Эту короткую симфонию, лёгкую и окрылённую, Моцарт писал, озабоченный болезнью матери. Та уже давно жаловалась на зубную и головную боль, на боли в горле, вызванные сыростью в квартире, которую им сдал некий господин Мейер; столовались они здесь же, и еда пришлась матушка Аннерль совсем не по вкусу. Поэтому Вольфганг снимает номер в гостинице «У четырёх близнецов», где условия куда лучше и где у матери есть собственная кухня. И хотя одиночество удручает её в Париже куда больше, чем в Мангейме, жизнелюбие матушки Аннерль берёт своё, при всех тяготах жизни она находит минуты отдохновения, особенно когда пишет письма в Зальцбург или принимает гостей-земляков: например, знакомого по Мангейму тенора Рааффа или живущего здесь музыканта Хайну с женой.

Однако в июне она снова заболевает, и на сей раз весьма серьёзно. Ей отказывают в повиновении не только руки, но и зрение и слух. В полной беспомощности Вольфганг взывает к Гримму, и тот присылает знающего врача. Диагноз: тифозная лихорадка. Целыми днями матушка Аннерль лежит в постели в состоянии беспамятства, бредит и приходит в себя лишь изредка. Вольфганг и Хайна сменяют друг друга у её изголовья. Ни природа, ни усилия врача не помогают: третьего июля наступает смерть.

Так Моцарт теряет на чужбине свою дорогую матушку, к которой испытывает глубочайшую привязанность с самого детства. Когда её на другой день хоронят на кладбище святого Евстахия, он, потрясённый, стоит перед могильным холмиком, и ему впервые в жизни открывается зияющая пропасть одиночества. Сообщить отцу и сестре горькую весть о кончине матери он не в силах. Поэтому пишет письмо верному другу семьи аббату Йозефу Буллингеру с просьбой сообщить о случившемся родным:

«Ближайший друг мой!

Разделите мою печаль, мой друг! Это был самый горестный день в моей жизни — и я пишу письмо в два часа ночи, — но я должен сказать Вам: моей матушки, моей дорогой матушки больше нет, Господь призвал её к себе. Такова была его воля — это я вижу ясно, — и я подчинился его воле. Он дал мне мать, он вправе и отнять её у меня. Представьте себе те беспокойства, те страхи и заботы, которые обрушились на меня в течение последних двух недель. Она умерла, не приходя в сознание, угасла, как свет».

VII

Благодаря Мельхиору Гримму осиротевший Моцарт обретает уютный кров у подруги барона мадам д’Эпиней. Хозяйка в меру своих возможностей старается сделать для молодого композитора, которого назвала некогда в замке Ла-Шевретт самым очаровательным мальчиком в мире, пребывание в своём доме приятным. Он всецело располагает своим временем, не обязан являться в назначенное время к столу. И главное, может полностью отдаться сочинению музыки: как гость дома он освобождён ото всех материальных забот.

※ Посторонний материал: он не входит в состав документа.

(* ===== verification/Deadlock.v ===== *)
(** * Deadlock

    How far a thread gets on its own before it asks for a given lock; and two
    threads that each ask for a lock the other holds. *)

From stdpp Require Import relations.
From S2P Require Import Prelude Threads ThreadPool.

Section deadlock.
Context {W L : Type} `{EqDecision L}.

(** From the state [w] and with the locks [h], the program gets as far as asking
    for [stop], without a lock of [busy]; [Q] holds there of the locks it holds
    and of the state. *)
Fixpoint waits {A} (stop : L) (busy : list L) (Q : list (L * Mode) → W → Prop)
    (h : list (L * Mode)) (p : prog W L A) (w : W) : Prop :=
  match p with
  | Done _ | Unlock _ _ => False
  | Lock l m k =>
      if decide (l = stop) then Q h w
      else (l ∉ busy) ∧ (l ∉ h.*1) ∧ waits stop busy Q ((l, m) :: h) k w
  | Act m k => waits stop busy Q h (k (m w).2) (m w).1
  end.

Section rules.
Context (stop : L) (busy : list L) (Q : list (L * Mode) → W → Prop).

Lemma waits_bind {A B} h (p : prog W L A) (f : A → prog W L B) w :
  waits stop busy Q h p w → waits stop busy Q h (pbind p f) w.
Proof.
  revert h w. induction p as [r|l m k IH|l k IH|X m k IH]; intros h w; simpl; [done| |done|auto].
  case_decide; [done|]. naive_solver.
Qed.

Lemma waits_catch {A} h (p : prog W L A) f w :
  waits stop busy Q h p w → waits stop busy Q h (pcatch p f) w.
Proof.
  revert h w. induction p as [r|l m k IH|l k IH|X m k IH]; intros h w; simpl; [done| |done|auto].
  case_decide; [done|]. naive_solver.
Qed.

Lemma waits_unlock_after {A} l h (p : prog W L A) w :
  waits stop busy Q h p w → waits stop busy Q h (unlock_after l p) w.
Proof.
  revert h w. induction p as [r|l' m k IH|l' k IH|X m k IH]; intros h w; simpl; [done| |done|auto].
  case_decide; [done|]. naive_solver.
Qed.

(** An act that answers [a], then the rest. *)
Lemma waits_act {A B} h (m : M W A) (f : A → prog W L B) w w' a :
  m w = (w', inr a) → waits stop busy Q h (f a) w' → waits stop busy Q h (pbind (act m) f) w.
Proof. intros Hm Hf. simpl. by rewrite Hm. Qed.

Lemma waits_with_lock {A} l m h (p : prog W L A) w :
  l ≠ stop → l ∉ busy → l ∉ (h.*1) → waits stop busy Q ((l, m) :: h) p w →
  waits stop busy Q h (with_lock l m p) w.
Proof.
  intros Hl Hb Hh Hp. simpl. rewrite decide_False by done. split_and!; [done..|].
  by apply waits_unlock_after.
Qed.

Lemma waits_stop {A} m h (p : prog W L A) w :
  Q h w → waits stop busy Q h (with_lock stop m p) w.
Proof. intros HQ. simpl. by rewrite decide_True. Qed.

Lemma waits_for_each {X} h x (l : list X) body w :
  waits stop busy Q h (body x) w → waits stop busy Q h (pfor_each (x :: l) body) w.
Proof. apply waits_bind. Qed.

(** The thread does get there, while the others do nothing. *)
Lemma waits_run p h i ts w :
  waits stop busy Q h p w → ts !! i = Some (mkThread h p) →
  (∀ j t l, j ≠ i → ts !! j = Some t → l ∈ (held t).*1 → l ∈ busy) →
  ∃ h' m k w', rtc pool_step (mkConfig ts w) (mkConfig (<[ i := mkThread h' (Lock stop m k) ]> ts) w')
    ∧ Q h' w'.
Proof.
  revert h ts w. induction p as [r|l m k IH|l k IH|X m k IH]; intros h ts w Hp Hi Hbusy;
    simpl in Hp; [done| |done|].
  - destruct (decide (l = stop)) as [->|Hl].
    { exists h, m, k, w. split; [|done]. by rewrite list_insert_id. }
    destruct Hp as (Hnb & Hnh & Hp).
    edestruct (IH ((l, m) :: h) (<[ i := mkThread ((l, m) :: h) k ]> ts) w) as
      (h' & m' & k' & w' & Hrun & HQ).
    + done.
    + apply list_lookup_insert_eq. by eapply lookup_lt_Some.
    + intros j t l' Hj. rewrite list_lookup_insert_ne by done. by apply Hbusy.
    + exists h', m', k', w'. split; [|done]. eapply rtc_l.
      * exists i. apply (step_lock _ l m k h); [done|]. apply Forall_lookup. intros j t Hj.
        apply Forall_forall. intros [l' m''] Hin. simpl. intros ->.
        assert (l ∈ (held t).*1) as Hl' by (apply list_elem_of_fmap; by exists (l, m'')).
        destruct (decide (j = i)) as [->|Hne]; [|by destruct Hnb; eapply Hbusy].
        rewrite Hi in Hj. by injection Hj as <-.
      * by rewrite list_insert_insert_eq in Hrun.
  - edestruct (IH (m w).2 h (<[ i := mkThread h (k (m w).2) ]> ts) (m w).1) as
      (h' & m' & k' & w' & Hrun & HQ).
    + done.
    + apply list_lookup_insert_eq. by eapply lookup_lt_Some.
    + intros j t l' Hj. rewrite list_lookup_insert_ne by done. by apply Hbusy.
    + exists h', m', k', w'. split; [|done]. eapply rtc_l; [exists i; by apply step_act|].
      by rewrite list_insert_insert_eq in Hrun.
Qed.
End rules.

(** The threads of [c] have not all ended, and none can go on. *)
Definition deadlocked (c : Config W L) : Prop :=
  ¬ all_finished c ∧ nf pool_step c.

Lemma waiting_deadlocked la lb ma mb ha hb ka kb w :
  (la, Exclusive) ∈ ha → (lb, Exclusive) ∈ hb →
  deadlocked (mkConfig [mkThread ha (Lock lb ma ka); mkThread hb (Lock la mb kb)] w).
Proof.
  intros Ha Hb. split.
  - intros Hf. inversion Hf as [|? ? [r Hr]]. done.
  - assert (∀ l m h (t : Thread W L), (l, Exclusive) ∈ h → held t = h → ¬ grants l m t) as Hno.
    { intros l m h t Hin <- Hg. unfold grants in Hg. rewrite Forall_forall in Hg.
      by destruct (Hg _ Hin eq_refl). }
    intros [c' [i Hs]]. inversion Hs as [l m k h ts w0 Hi Hg|l m k h ts w0 Hi|X m k h ts w0 Hi];
      subst; destruct i as [|[|i]]; simplify_eq/=.
    + rewrite !Forall_cons in Hg. destruct Hg as (_ & Hg & _). by eapply Hno in Hg.
    + rewrite !Forall_cons in Hg. destruct Hg as (Hg & _ & _). by eapply Hno in Hg.
Qed.

(** A thread that asks for a lock it holds waits for itself, whatever the others
    do. *)
Lemma self_waiting i h l m k (c c' : Config W L) :
  rtc pool_step c c' → (l, m) ∈ h →
  pool c !! i = Some (mkThread h (Lock l Exclusive k)) →
  pool c' !! i = Some (mkThread h (Lock l Exclusive k)).
Proof.
  intros Hrun Hh. induction Hrun as [c|c c1 c' [j Hs] _ IH]; [done|]. intros Hi. apply IH.
  destruct Hs as [l' m' k' h' ts w Hj Hg|l' m' k' h' ts w Hj|X m' k' h' ts w Hj]; simpl in *;
    (rewrite list_lookup_insert_ne; [done|intros ->; rewrite Hi in Hj; try discriminate Hj]).
  injection Hj as <- <- <- <-. rewrite Forall_lookup in Hg. specialize (Hg _ _ Hi).
  unfold grants in Hg. rewrite Forall_forall in Hg. by destruct (Hg _ Hh eq_refl).
Qed.

(** Two threads that reach each other's locks can be run into a deadlock. *)
Lemma deadlock_of la lb pa pb w :
  waits lb [] (λ ha wa, (la, Exclusive) ∈ ha ∧ (lb ∉ ha.*1) ∧
    waits la ha.*1 (λ hb _, (lb, Exclusive) ∈ hb) [] pb wa) [] pa w →
  ∃ c, rtc pool_step (mkConfig [fresh_thread pa; fresh_thread pb] w) c ∧ deadlocked c.
Proof.
  intros Ha.
  destruct (waits_run lb [] _ pa [] 0 [fresh_thread pa; fresh_thread pb] w Ha) as
    (ha & ma & ka & wa & Hrun & Hla & _ & Hb); [done| |].
  { intros [|[|j]] t l Hj Ht Hin; simplify_eq/=; by apply not_elem_of_nil in Hin. }
  destruct (waits_run la ha.*1 _ pb [] 1 [mkThread ha (Lock lb ma ka); fresh_thread pb] wa Hb) as
    (hb & mb & kb & wb & Hrun' & Hlb); [done| |].
  { intros [|[|j]] t l Hj Ht Hin; simplify_eq/=; done. }
  eexists. split; [by etrans|]. by apply waiting_deadlocked.
Qed.
End deadlock.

В эти летние месяцы, когда печаль об ушедшей матери продолжает терзать сердце, он находит утешение в одной только музыке. Рождаются клавирные сонаты, и среди них восхитительная в a-moll с её грустной и задумчивой основной темой, с такой полнотой выразившая его тогдашнее настроение. Затем появляется скрипичная соната в e-moll, как бы продолжающая эту драматическую линию. Отдавая дань атмосфере парижских салонов, он пишет четыре клавирные вариации на темы французских шансонов, а по заказу Легро ещё одну симфонию в B-dur.

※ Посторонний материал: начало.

Lemma client_at_shared hdl : preserves same_shared (client_at (E:=E) hdl).
Proof. intros w. rewrite client_at_run. by destruct (_clients (srv w) !! hdl). Qed.
Lemma publications_of_shared hdl : preserves same_shared (publications_of (E:=E) hdl).
Proof. done. Qed.
Lemma on_net__shared f : preserves same_shared (on_net_ (E:=E) f).
Proof. done. Qed.
Lemma on_net_ec_shared f : preserves same_shared (on_net_ec (E:=E) f).
Proof. intros w. unfold on_net_ec, on_net. by destruct (f (net w)). Qed.
#[local] Hint Resolve client_at_shared publications_of_shared on_net__shared
  on_net_ec_shared same_shared_preorder : cpp.

(** Goes through a computation outside the mutex. *)
Ltac shared_step :=
  match goal with
  | |- preserves _ (bind _ _) => apply preserves_bind; [tc_solve| |intros ?]
  | |- preserves _ (match ?x with _ => _ end) => destruct x
  | |- preserves _ (let _ := _ in _) => cbv zeta
  | |- _ => solve [auto with cpp]
  end.

Lemma validateConnection_shared hdl : preserves same_shared (validateConnection (E:=E) hdl).
Proof. unfold validateConnection. repeat shared_step. Qed.
Lemma start_shared host port : preserves same_shared (start (E:=E) host port).
Proof. unfold start, throw_if. repeat shared_step. Qed.
#[local] Hint Resolve validateConnection_shared start_shared : cpp.

Lemma holds_subscribe_one hdl sub : Holds (subscribe_one_p handlers locked hdl sub).
Proof.
  unfold subscribe_one_p. do 2 (holds_step; [holds_step|]).
  intros w HI. apply inside_bind_act. intros w1 Hr1. rewrite client_at_run.
  assert (shared_inv w1) as HI1 by by eapply shared_inv_same.
  destruct (_clients (srv w1) !! hdl) as [c|] eqn:Hc; [|done]. cbn [fst snd].
  destruct (findSubscriptionBySubId c a) as [p|] eqn:Hf.
  { apply holds_same; [auto with cpp|done]. }
  apply inside_bind_act. intros w2 Hr2. unfold server, gets. cbn [fst snd].
  assert (shared_inv w2) as HI2 by by eapply shared_inv_same.
  destruct (_channels (srv w2) !! a0) as [ch|] eqn:Hch.
  2: { apply holds_same; [auto with cpp|done]. }
  apply inside_bind_act. intros w3 Hr3. unfold upd_client, update, modify. cbn [fst snd].
  assert (shared_inv w3) as HI3 by by eapply shared_inv_same.
  apply node_holds; [auto with cpp|]. split.
  2: { apply (informed_undisturbed _ w3); [apply undisturbed_upd_client|apply HI3]. }
  apply shared_emplace_sub; [| |apply HI3].
  - destruct Hr3 as (_ & _ & Hu3). rewrite (und_channels _ _ Hu3). by exists ch.
  - intros c' ch' Hc'. destruct Hr3 as (Hc3 & _). destruct Hr2 as (Hc2 & _).
    rewrite Hc3, Hc2, Hc in Hc'. injection Hc' as <-. by eapply findSubscriptionBySubId_None.
Qed.
#[local] Hint Resolve holds_subscribe_one : cpp.

Lemma holds_dispatch_op hdl op payload : Holds (dispatch_op_p handlers locked hdl op payload).
Proof.
  unfold dispatch_op_p, handleSubscribe_p, handleUnsubscribe_p, handleAdvertise_p,
    handleUnadvertise_p, unsubscribe_one_p, advertise_one_p, unadvertise_one_p.
  repeat holds_step.
Qed.
#[local] Hint Resolve holds_dispatch_op : cpp.

Lemma holds_fewer_clients f :
  (∀ cs : gmap ConnHandle ClientInfo, f cs ⊆ cs) → Holds (act (update (E:=E) (upd_clients f))).
Proof.
  intros Hf. apply holds_update; [|by apply undisturbed_fewer_clients].
  intros s. apply shared_fewer_clients. intros hdl c Hc. by eapply lookup_weaken.
Qed.
Lemma holds_delete_client hdl : Holds (act (update (E:=E) (upd_clients (delete hdl)))).
Proof. apply holds_fewer_clients. intros cs. apply delete_subseteq. Qed.
Lemma holds_clear : Holds (act (update (E:=E) (upd_clients (λ _, ∅)))).
Proof. apply holds_fewer_clients. intros cs. apply map_empty_subseteq. Qed.
Lemma holds_set_next n : Holds (act (update (E:=E) (set_nextChannelId (u32 n)))).
Proof.
  apply holds_update; [|by apply undisturbed_update].
  intros s. apply shared_set_next, u32_range.
Qed.
Lemma holds_add n channel :
  Holds (act (update (E:=E) (upd_channels (λ m, (emplace (u32 n) (mkChannel (u32 n) channel) m).1)))).
Proof.
  apply holds_act; [exact shared_inv_same|]. intros w [HI Hv].
  split; [by apply shared_add_channel, HI; apply u32_range|by apply informed_add].
Qed.
#[local] Hint Resolve holds_delete_client holds_clear holds_set_next holds_add : cpp.

(** ** Greeting a client *)

Lemma shared_table_ok P s : SharedInvX P s → table_ok (_channels s).
Proof. intros HI id ch. apply (sh_channel _ _ HI). Qed.

(** The advertisement that was put together under the lock is of the channels
    there are. *)
Lemma holds_greeted_channels hdl :
  Holds (let* channels := act channels_json in act (sendJson hdl (advertise_json channels))).
Proof.
  intros w HI. apply inside_bind_act. intros w1 Hr1. unfold channels_json, bind, server, gets, lift.
  cbn [fst snd]. assert (shared_inv w1) as HI1 by by eapply shared_inv_same.
  destruct (push_channels _ _) as [e|j] eqn:Hj; [done|].
  apply inside_act. intros w2 Hr2. assert (shared_inv w2) as [HI2 Hv2] by by eapply shared_inv_same.
  assert (_channels (srv w2) = _channels (srv w1)) as Hch by apply Hr2.
  destruct (sends_sendJson hdl (advertise_json j) w2) as (_ & [Hs _] & _).
  split; [by rewrite Hs|]. apply informed_advertise; [done|by eapply shared_table_ok|].
  by rewrite Hch.
Qed.

(** From the entry of the client in the table to the end of the function. *)
Lemma holds_greet hdl (endpoint : string) :
  Holds (act (update (upd_clients (λ cs, (emplace hdl (mkClientInfo endpoint hdl ∅ ∅) cs).1))) ;;*
    let* name := act (server _name) in
    let* capabilities := act (server _capabilities) in
    let* info := act (lift (json_dump (serverInfo_json name capabilities))) in
    act (emit (EvConSend hdl (TextFrame info))) ;;*
    act (on_net_ (ws_con_send hdl (TextFrame info))) ;;*
    let* channels := act channels_json in
    act (sendJson hdl (advertise_json channels))).
Proof.
  intros w HI. apply inside_bind_act. intros w1 Hr1. cbn [fst snd update modify].
  assert (shared_invX none_gone (joining hdl) (set_srv (upd_clients (λ cs,
    (emplace hdl (mkClientInfo endpoint hdl ∅ ∅) cs).1) (srv w1)) w1)) as HI1.
  { destruct (shared_inv_same _ _ Hr1 HI) as [HI1 Hv1].
    split; [by apply shared_open|by apply informed_open]. }
  apply inside_bind_act. intros w2 Hr2. unfold server, gets. cbn [fst snd].
  pose proof (shared_invX_same _ _ _ _ Hr2 HI1) as HI2. clear HI HI1 Hr1 Hr2 w1.
  apply inside_bind_act. intros w3 Hr3. cbn [fst snd].
  pose proof (shared_invX_same _ _ _ _ Hr3 HI2) as HI3.
  assert (_name (srv w2) = _name (srv w3)) as -> by (symmetry; apply Hr3).
  destruct (serverInfo_dumps w3) as [info Hinfo]; [apply HI3..|].
  apply inside_bind_act. intros w4 Hr4. unfold lift. cbn [fst snd]. rewrite Hinfo.
  pose proof (shared_invX_same _ _ _ _ Hr4 HI3) as HI4.
  apply inside_bind_act. intros w5 Hr5. cbn [fst snd emit modify].
  pose proof (shared_invX_same _ _ _ _ Hr5 HI4) as [HI5 Hv5].
  assert (_name (srv w5) = _name (srv w3) ∧ _capabilities (srv w5) = _capabilities (srv w3))
    as [Hname Hcaps].
  { destruct Hr4 as (_ & _ & [_ Hn4 Hp4 _ _]), Hr5 as (_ & _ & [_ Hn5 Hp5 _ _]).
    split; congruence. }
  assert (shared_inv (mkWorld (srv w5) (net w5) (env w5)
    (out w5 ++ [EvConSend hdl (TextFrame info)]))) as HI6.
  { split; [done|]. apply informed_greet; [done|]. by rewrite Hname, Hcaps. }
  revert HI6. generalize (mkWorld (srv w5) (net w5) (env w5)
    (out w5 ++ [EvConSend hdl (TextFrame info)])). intros w6 HI6.
  apply holds_bind; [holds_step|intros _; apply holds_greeted_channels|done].
Qed.
#[local] Hint Resolve holds_greet : cpp.

(** ** Removing a channel *)

(** The loop, with the clients still to visit. *)
Lemma inside_remove_loop chanId (l : list (ConnHandle * ClientInfo)) w :
  shared_invX (gone chanId l.*1) (gone chanId l.*1) w →
  Inside (λ _, shared_inv)
    (pfor_each l (λ '(hdl, _),
       act (upd_client hdl (upd_subscriptions (delete chanId))) ;;*
       act (sendJson hdl (unadvertise_json chanId)))) w.
Proof.
  revert w. induction l as [|[hdl c] l IH]; intros w HI.
  { destruct HI as [HI Hv]. split; [by eapply shared_gone_nil|by eapply informed_gone_nil]. }
  apply inside_bind, inside_bind_act. intros w1 Hr1. unfold upd_client.
  cbn [fst snd update modify]. destruct (shared_invX_same _ _ _ _ Hr1 HI) as [HI1 Hv1].
  assert (shared_invX (gone chanId l.*1) (gone chanId (hdl :: l.*1)) (set_srv (upd_clients
    (alter (upd_subscriptions (delete chanId)) hdl) (srv w1)) w1)) as HI2.
  { split; [by apply shared_gone_step|].
    apply (informed_undisturbed _ w1); [|done].
    apply (undisturbed_upd_client hdl (upd_subscriptions (delete chanId))). }
  apply inside_act. intros w3 Hr3. destruct (shared_invX_same _ _ _ _ Hr3 HI2) as [HI3 Hv3].
  destruct (sends_sendJson hdl (unadvertise_json chanId) w3) as (Hr & [Hs _] & _). rewrite Hr.
  apply IH. split; [by rewrite Hs|by apply informed_unadvertise].
Qed.

Lemma guarded_removeChannel chanId : Guarded (removeChannel_p chanId).
Proof.
  apply guarded_exclusive. intros w HI. apply inside_bind_act. intros w1 Hr1.
  cbn [fst snd update modify]. apply inside_bind_act. intros w2 Hr2.
  unfold server, gets. cbn [fst snd]. apply inside_remove_loop.
  assert (∀ hdl, is_Some (_clients (srv w1) !! hdl) → hdl ∈ (iter_map (_clients (srv w2))).*1) as Hl.
  { intros hdl Hc. apply elem_of_iter_clients. destruct Hr2 as (Hc2 & _). by rewrite Hc2. }
  destruct (shared_inv_same _ _ Hr1 HI) as [HI1 Hv1]. eapply shared_invX_same; [exact Hr2|].
  split; [by apply shared_delete_channel|by apply informed_gone].
Qed.
#[local] Hint Resolve guarded_removeChannel : cpp.

(** ** Broadcasting the channels *)

Lemma guarded_broadcastChannels : Guarded (broadcastChannels_p (E:=E)).
Proof.
  apply guarded_exclusive. intros w HI. apply inside_bind_act. intros w1 Hr1.
  unfold server, gets. cbn [fst snd]. pose proof (shared_inv_same _ _ Hr1 HI) as HI1.
  case_bool_decide; [exact HI1|]. apply inside_bind_act. intros w2 Hr2.
  unfold channels_json, bind, server, gets, lift. cbn [fst snd].
  pose proof (shared_inv_same _ _ Hr2 HI1) as HI2.
  destruct (push_channels _ _) as [e|j] eqn:Hj; [done|].
  apply inside_bind_act. intros w3 Hr3. cbn [fst snd].
  pose proof (shared_inv_same _ _ Hr3 HI2) as HI3.
  assert (_channels (srv w3) = _channels (srv w2)) as Hch by apply Hr3. rewrite <-Hch in Hj.
  destruct (json_dump (advertise_json j)) as [e|msg] eqn:Hmsg; [done|].
  eapply inside_mono; [apply (inside_for_each _ _
    (λ w', shared_inv w' ∧ _channels (srv w') = _channels (srv w3)))|by intros r w' []].
  2: { by split. }
  intros [hdl c] w' _ [HI' Hch']. apply inside_act. intros w4 Hr4.
  destruct (shared_inv_same _ _ Hr4 HI') as [HI4 Hv4].
  assert (_channels (srv w4) = _channels (srv w3)) as Hch4
    by (rewrite <-Hch'; apply Hr4).
  destruct (sends_sendJsonRaw hdl msg w4) as (_ & [Hs _] & _).
  split; [|by rewrite Hs]. split; [by rewrite Hs|].
  eapply informed_advertise_raw; [done|by eapply shared_table_ok|by rewrite Hch4|done].
Qed.
#[local] Hint Resolve guarded_broadcastChannels : cpp.

(** Goes through a program outside the mutex. *)
Ltac guarded_step :=
  match goal with
  | |- guarded _ _ _ None (pret _) => reflexivity
  | |- guarded _ _ _ None (pbind _ _) => apply guarded_bind; [|intros ?]
  | |- guarded _ _ _ None (pcatch _ _) => apply guarded_catch; [|intros ?]
  | |- guarded _ _ _ None (pfor_each _ _) => apply guarded_for_each; intros ?
  | |- guarded _ _ _ None (pwhen _ _) => apply guarded_when
  | |- guarded _ _ _ None (with_lock _ Exclusive _) => apply guarded_exclusive; repeat holds_step
  | |- guarded _ _ _ None (with_lock ServerThread _ _) => apply guarded_with_lock; [done|]
  | |- guarded _ _ _ None (with_lock _ Shared _) => apply guarded_shared
  | |- guarded _ _ _ None (act _) => apply guarded_act; solve [auto with cpp]
  | |- guarded _ _ _ None ((let '(_, _) := ?p in _) _) => destruct p
  | |- guarded _ _ _ None (match ?x with _ => _ end) => destruct x
  | |- _ => solve [auto with cpp | apply quiet_guarded; auto with cpp]
  end.

Lemma guarded_handleConnectionOpened hdl : Guarded (handleConnectionOpened_p (E:=E) hdl).
Proof.
  apply guarded_exclusive. do 4 (apply holds_bind; [holds_step|intros ?]). apply holds_greet.
Qed.
#[local] Hint Resolve guarded_handleConnectionOpened : cpp.

Lemma guarded_run_pending p : Guarded (run_pending_p handlers locked p).
Proof.
  destruct p; unfold run_pending_p, handleMessage_p,
    handleTextMessage_p, handleBinaryMessage_p, handleConnectionClosed_p, take_client_p;
    repeat guarded_step.
Qed.
#[local] Hint Resolve guarded_run_pending : cpp.

Lemma guarded_stop_wait poll_p fuel ms :
  Guarded poll_p → Guarded (stop_wait_p (E:=E) poll_p fuel ms).
Proof.
  intros Hp. revert ms. induction fuel as [|fuel IH]; intros ms; cbn [stop_wait_p];
    repeat guarded_step.
Qed.
#[local] Hint Resolve guarded_stop_wait : cpp.

Lemma guarded_addChannel channel : Guarded (addChannel_p channel).
Proof. unfold addChannel_p. repeat guarded_step. Qed.
Lemma guarded_env {A} (m : M E A) : Guarded (act (on_env m)).
Proof. repeat guarded_step. Qed.
#[local] Hint Resolve guarded_addChannel : cpp.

Моцарт часто бывает в театре. Но то, что он видит и слышит, ему не нравится. Отрицательное отношение к французской опере крепко сидит в нём. И поэтому он безо всякого энтузиазма относится к тому, что его старый лондонский друг и учитель Иоганн Кристиан Бах, который неожиданно появляется в Париже, собирается написать заказанную ему оперу в чисто французском стиле. Сама встреча после долгой разлуки для них большая радость. Старший счастлив, что встретил «милого своему сердцу мальчика» в период постоянного роста его мастерства, и не жалеет для Моцарта слов похвалы и одобрения, причём делает это от чистого сердца, а младший безмерно рад, что появился наконец человек, которому он может открыть своё страдающее сердце. Единственное, что тревожит Баха, это внезапная печаль, иногда овладевающая Моцартом даже во время весёлой, казалось бы, беседы и отчётливо различаемая в его парижских сонатах. Безусловно, душа молодого человека чем-то удручена. Может быть, это смерть матери так давит на него?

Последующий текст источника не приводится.